#### Exercise objective:
Return the data in full, exactly as it was written.

[Data items]
►

(* ===== verification/Reactions.v ===== *)
(** * What reacts to events (fraud_enforcer.go, freeleech_actuator.go, interval_cache.go, eventbus_subscribers.go, eventbus_redis.go, sse_hub.go, audit.go, site_comm.go)

    The subscribers of the bus of [Events] and the state each keeps, and their
    composition: a state with all of them, a name for every handler, and the
    subscriptions their constructors make.  Iteration over the users, JSON and the
    answers of the site are arguments.

    The theorems: the end of [Stop] with the handlers of this program, what flags make of
    a user over every interleaving of the bus, and the distance between two grants. *)
From Stdlib Require Import String Sorting.Sorted.
From S2P Require Import Prelude GoStr GoFloat GoSort NetIP TrackerTypes Announce Events EventsSpec.
Open Scope list_scope.
Open Scope string_scope.
Open Scope Z_scope.

(** ** Fraud enforcement (fraud_enforcer.go) *)

Record FlagRecord := mkFlag { fl_Score : float64; fl_FlaggedAt : Z; fl_Strikes : Z }.

Record FraudEnforcer := mkEnforcer {
  fe_flags : gmap Z FlagRecord;
  fe_users : UserList;
  fe_strikesToBan : Z;
  fe_scoreBanThresh : float64
}.

Definition NewFraudEnforcer (users : UserList) : FraudEnforcer := mkEnforcer ∅ users 3 (flit 90 100).

(** The user that [GetByID] finds, with the key of the list. *)
Definition find_user (order : UserList -> list (string * User)) (ul : UserList) (id : Z) : option (string * User) :=
  List.find (fun '(_, u) => u_ID u =? id) (order ul).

◄

#### Response:
(* ===== verification/Reactions.v ===== *)
(** * What reacts to events (fraud_enforcer.go, freeleech_actuator.go, interval_cache.go, eventbus_subscribers.go, eventbus_redis.go, sse_hub.go, audit.go, site_comm.go)

    The subscribers of the bus of [Events] and the state each keeps, and their
    composition: a state with all of them, a name for every handler, and the
    subscriptions their constructors make.  Iteration over the users, JSON and the
    answers of the site are arguments.

    The theorems: the end of [Stop] with the handlers of this program, what flags make of
    a user over every interleaving of the bus, and the distance between two grants. *)
From Stdlib Require Import String Sorting.Sorted.
From S2P Require Import Prelude GoStr GoFloat GoSort NetIP TrackerTypes Announce Events EventsSpec.
Open Scope list_scope.
Open Scope string_scope.
Open Scope Z_scope.

(** ** Fraud enforcement (fraud_enforcer.go) *)

Record FlagRecord := mkFlag { fl_Score : float64; fl_FlaggedAt : Z; fl_Strikes : Z }.

Record FraudEnforcer := mkEnforcer {
  fe_flags : gmap Z FlagRecord;
  fe_users : UserList;
  fe_strikesToBan : Z;
  fe_scoreBanThresh : float64
}.

Definition NewFraudEnforcer (users : UserList) : FraudEnforcer := mkEnforcer ∅ users 3 (flit 90 100).

(** The user that [GetByID] finds, with the key of the list. *)
Definition find_user (order : UserList -> list (string * User)) (ul : UserList) (id : Z) : option (string * User) :=
  List.find (fun '(_, u) => u_ID u =? id) (order ul).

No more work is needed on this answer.